(** X28.  [downloadS3File] never rejects, and what is thrown inside it is
    caught, logged, shown and printed.  A run that ends returns normally,
    its last log line is [S3 download command ended], and every path that
    existed before still has its entry.  When the submitted text is a valid
    URI and the awaited [downloadWithProgress] ends: an error thrown by it,
    by [openExternal] after a click on [Open Folder], or by
    [clipboard.writeText] after a click on [Copy Path], adds the line
    [ERROR] with the error to the log, right before the last line, shows
    [Failed to download S3 file: ] followed by the message of an [Error] or
    the string form of any other value, and prints the error to the console
    under [S3 download error:]; when the editor refuses neither call, no
    error is shown or printed and only the last line is added to the log. *)
Theorem download_command_never_rejects {node_path : PathApi} (host : Host) (ui : Ui)
    (parseS3Url : string -> result S3Object.t) (stringify : ParsedS3Uri.t -> string)
    (fuel : nat) (logger : Logger) (s s' : World * Screen) (outcome : result unit) :
  downloadS3File host ui parseS3Url stringify fuel logger s = Some (outcome, s') ->
  outcome = Ok tt
  /\ preserves (fst s) (fst s')
  /\ List.last (log (fst s')) (INFO, "") = (INFO, "S3 download command ended")
  /\ forall value parsedUri r w1,
       showInputBox ui = Some value ->
       parseAndValidateS3Uri parseS3Url value = Ok parsedUri ->
       ParsedS3Uri.isValid parsedUri = true ->
       downloadWithProgress host fuel parsedUri (Some logger)
         (readyToDownload "S3 download command started" stringify value parsedUri (fst s))
       = Some (r, w1) ->
       (forall error,
          r = Throw error
          \/ (exists saved,
                r = Ok saved
                /\ ((clickedItem ui ("Successfully downloaded: " +:+ DownloadResult.fileName saved)
                       ["Open Folder"; "Copy Path"] = Some "Open Folder"
                     /\ openExternalFault ui (DownloadResult.folder saved) = Some error)
                    \/ (clickedItem ui ("Successfully downloaded: " +:+ DownloadResult.fileName saved)
                          ["Open Folder"; "Copy Path"] = Some "Copy Path"
                        /\ writeTextFault ui (DownloadResult.filePath saved) = Some error))) ->
          files (fst s') = files w1
          /\ calls (fst s') = calls w1
          /\ log (fst s')
             = (log w1 ++ [(ERROR, errorToString error);
                           (INFO, "S3 download command ended")])%list
          /\ errorMessages (snd s')
             = (errorMessages (snd s)
                ++ ["Failed to download S3 file: "
                    +:+ (if instanceofError error then Js.interp (message error)
                         else errorToString error)])%list
          /\ consoleErrors (snd s')
             = (consoleErrors (snd s) ++ [("S3 download error:", error)])%list)
       /\ (forall saved,
             r = Ok saved ->
             openExternalFault ui (DownloadResult.folder saved) = None ->
             writeTextFault ui (DownloadResult.filePath saved) = None ->
             files (fst s') = files w1
             /\ calls (fst s') = calls w1
             /\ log (fst s') = (log w1 ++ [(INFO, "S3 download command ended")])%list
             /\ errorMessages (snd s') = errorMessages (snd s)
             /\ consoleErrors (snd s') = consoleErrors (snd s)).
Proof.
  intros Hrun.
  assert (Hgeneric : outcome = Ok tt
                     /\ preserves (fst s) (fst s')
                     /\ List.last (log (fst s')) (INFO, "")
                        = (INFO, "S3 download command ended")).
  { revert Hrun. unfold downloadS3File.
    match goal with
    | |- try_finally (try_catchC ?b ?h) _ _ = _ -> _ => set (body := b); set (handler := h)
    end.
    unfold try_finally.
    destruct (try_catchC body handler s) as [[r s1]|] eqn:Hcatch; [|discriminate].
    runC. intros [= <- <-]. cbn [fst snd files log].
    assert (Hbody : forall r0 s0, body s = Some (r0, s0) -> preserves (fst s) (fst s0)).
    { intros r0 s0. unfold body. runC.
      destruct (Js.truthy_opt (showInputBox ui)); cbn [negb];
        [|intros [= _ <-]; now apply preserves_same_files].
      destruct (parseAndValidateS3Uri parseS3Url (Js.interp (showInputBox ui)))
        as [parsedUri|e]; [|intros [= _ <-]; now apply preserves_same_files].
      destruct (ParsedS3Uri.isValid parsedUri); runC;
        [|intros [= _ <-]; now apply preserves_same_files].
      destruct (downloadWithProgress host fuel parsedUri (Some logger) _)
        as [[[saved|e] w']|] eqn:Hdl; [| |discriminate];
        apply downloadWithProgress_keeps in Hdl; [|intros [= _ <-]; exact Hdl].
      unfold openExternal, clipboard_writeText.
      destruct (clicked _ "Open Folder");
        [destruct (openExternalFault ui _)
        |destruct (clicked _ "Copy Path"); [destruct (writeTextFault ui _)|]];
        cbn; intros [= _ <-]; exact Hdl. }
    unfold try_catchC in Hcatch.
    destruct (body s) as [[[u|e] s0]|] eqn:Hrun; [| |discriminate].
    - destruct u. injection Hcatch as <- <-.
      split; [reflexivity|]. split; [exact (Hbody _ _ eq_refl) | apply last_last].
    - destruct (report_failure_run logger "Failed to download S3 file: "
                  "S3 download error:" e s0) as (s2 & Hreport & Hfiles & _).
      unfold handler in Hcatch. rewrite Hreport in Hcatch. injection Hcatch as <- <-.
      split; [reflexivity|]. split; [|apply last_last].
      intros p entry Hp. rewrite Hfiles. exact (Hbody _ _ eq_refl p entry Hp). }
  destruct Hgeneric as (-> & Hkeep & Hlast).
  split; [reflexivity|]. split; [exact Hkeep|]. split; [exact Hlast|].
  clear Hkeep Hlast.
  intros value parsedUri r w1 Hbox Hparse Hvalid Hdl.
  pose proof (valid_value_truthy _ _ _ Hparse Hvalid) as Hvalue.
  revert Hrun. unfold downloadS3File, try_finally, try_catchC. runC.
  rewrite Hbox. cbn [Js.truthy_opt Js.interp negb]. rewrite Hvalue, Hparse, Hvalid. runC.
  rewrite readyToDownload_log, Hdl. intros Hrun.
  split.
  - intros error [->|(saved & -> & [[Hclick Hfault]|[Hclick Hfault]])]; revert Hrun.
    + destruct (instanceofError error) eqn:Hkind; intros [= <-]; cbn;
        rewrite <- ?app_assoc; auto.
    + rewrite Hclick. unfold openExternal. cbn. rewrite Hfault.
      destruct (instanceofError error) eqn:Hkind; intros [= <-]; cbn;
        rewrite <- ?app_assoc; auto.
    + rewrite Hclick. unfold clipboard_writeText. cbn. rewrite Hfault.
      destruct (instanceofError error) eqn:Hkind; intros [= <-]; cbn;
        rewrite <- ?app_assoc; auto.
  - intros saved -> Hfolder Hcopy. revert Hrun.
    unfold openExternal, clipboard_writeText. rewrite Hfolder, Hcopy.
    destruct (clicked _ "Open Folder"); [|destruct (clicked _ "Copy Path")];
      intros [= <-]; cbn; auto.
Qed.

# WHAT YOU HAVE TO DO
Find the line with "caught, logged, shown" in the material above. Reproduce it and each line after it up to and including the line with "under [S3 download".

# SOLUTION TO THE EXERCISE
    caught, logged, shown and printed.  A run that ends returns normally,
    its last log line is [S3 download command ended], and every path that
    existed before still has its entry.  When the submitted text is a valid
    URI and the awaited [downloadWithProgress] ends: an error thrown by it,
    by [openExternal] after a click on [Open Folder], or by
    [clipboard.writeText] after a click on [Copy Path], adds the line
    [ERROR] with the error to the log, right before the last line, shows
    [Failed to download S3 file: ] followed by the message of an [Error] or
    the string form of any other value, and prints the error to the console
    under [S3 download error:]; when the editor refuses neither call, no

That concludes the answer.